In this tuorial, we will go through how to run a Graph Neural Network (GNN) model for compound property prediction. In particular, we will demonstrate how to pretrain it and how to finetune in the downstream tasks.

#  Part I: Pretraining

In this part, we will show how to pretrain a compound GNN model.

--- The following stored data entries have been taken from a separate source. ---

(** Modelled from the spec: [AT_DISPATCH_FLOATING_TYPES_AND2(Half, BFloat16,
    ...)], not under src/, serves Float, Double, Half and BFloat16. *)
Definition AT_DISPATCH_FLOATING_TYPES_AND2_Half_BFloat16 (st : ScalarType) : Res Domain :=
  match st with
  | Float | Double | Half | BFloat16 => Ok float_domain
  | _ => Err NotImplemented
  end.

(* ===================================================================== *)
(** ** compare_base_kernel *)
(* ===================================================================== *)

(** The callable [f]: [f(result_data, indice_data, self_data, self_dim_stride)]. *)
Definition lane_fn : Type := Z -> Z -> (Z -> Scalar) -> Z -> Outputs -> Outputs.

(** What [iter.for_each] hands to its callback: three pointers, three
    strides and a count. *)
Record Chunk := mkChunk { data : Z * Z * Z; chunk_strides : Z * Z * Z; count : Z }.

Definition dot (st idx : list Z) : Z := foldr Z.add 0 (zip_with Z.mul st idx).

Fixpoint indices_of (shape : list Z) : list (list Z) :=
  match shape with
  | [] => [[]]
  | n :: tl => i ← seqZ 0 n; (cons i) <$> indices_of tl
  end.

(** Modelled from the spec: the iteration engine (TensorIterator) is not
    under src/.  Over the declared shape, with the squashed dimension of
    size 1, it enumerates every lane once; here dimension 0 is walked by the
    callback ([count] lanes, one stride apart) and the other dimensions by
    the engine. *)
Definition build (shape : list Z) (squash_dim : Z) (r i s : Tensor) : list Chunk :=
  match <[Z.to_nat squash_dim := 1]> shape with
  | [] => [mkChunk (storage_offset r, storage_offset i, storage_offset s) (0, 0, 0) 1]
  | n :: tl =>
      let hd st := match st with [] => 0 | x :: _ => x end in
      (fun idx =>
         mkChunk (storage_offset r + dot (tail (strides r)) idx,
                  storage_offset i + dot (tail (strides i)) idx,
                  storage_offset s + dot (tail (strides s)) idx)
                 (hd (strides r), hd (strides i), hd (strides s)) n)
      <$> indices_of tl
  end.

(** The lambda [loop] (lines 50-63), [n] being the iterations left. *)
Fixpoint loop (f : lane_fn) (self : Tensor) (self_dim_stride : Z) (n : nat)
    (result_data indice_data self_data : Z) (st : Z * Z * Z) (o : Outputs) : Outputs :=
  match n with
  | O => o
  | S n' =>
      let o' := f result_data indice_data
                  (fun k => storage self (self_data + k)) self_dim_stride o in
      loop f self self_dim_stride n'
           (result_data + st.1.1) (indice_data + st.1.2) (self_data + st.2) st o'
  end.

(** Modelled from the spec: [TensorIterator::for_each] is not under src/.
    It invokes the callback on every chunk of lanes. *)
Definition for_each (iter : list Chunk)
    (callback : nat -> Z -> Z -> Z -> Z * Z * Z -> Outputs -> Outputs)
    (o : Outputs) : Outputs :=
  foldl (fun acc c =>
           callback (Z.to_nat (count c)) (data c).1.1 (data c).1.2 (data c).2
                    (chunk_strides c) acc) o iter.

The pretraining skills here are adapted from the work of pretrain gnns, including attribute masking, context prediction and supervised pretraining.

Visit `pretrain_attrmask.py`, `pretrain_contextpred.py` and `pretrain_supervised.py` for more details.

In [1]:
import os
import numpy as np
import sys
sys.path.insert(0, os.getcwd() + "/..")
os.chdir("../apps/pretrained_compound/pretrain_gnns")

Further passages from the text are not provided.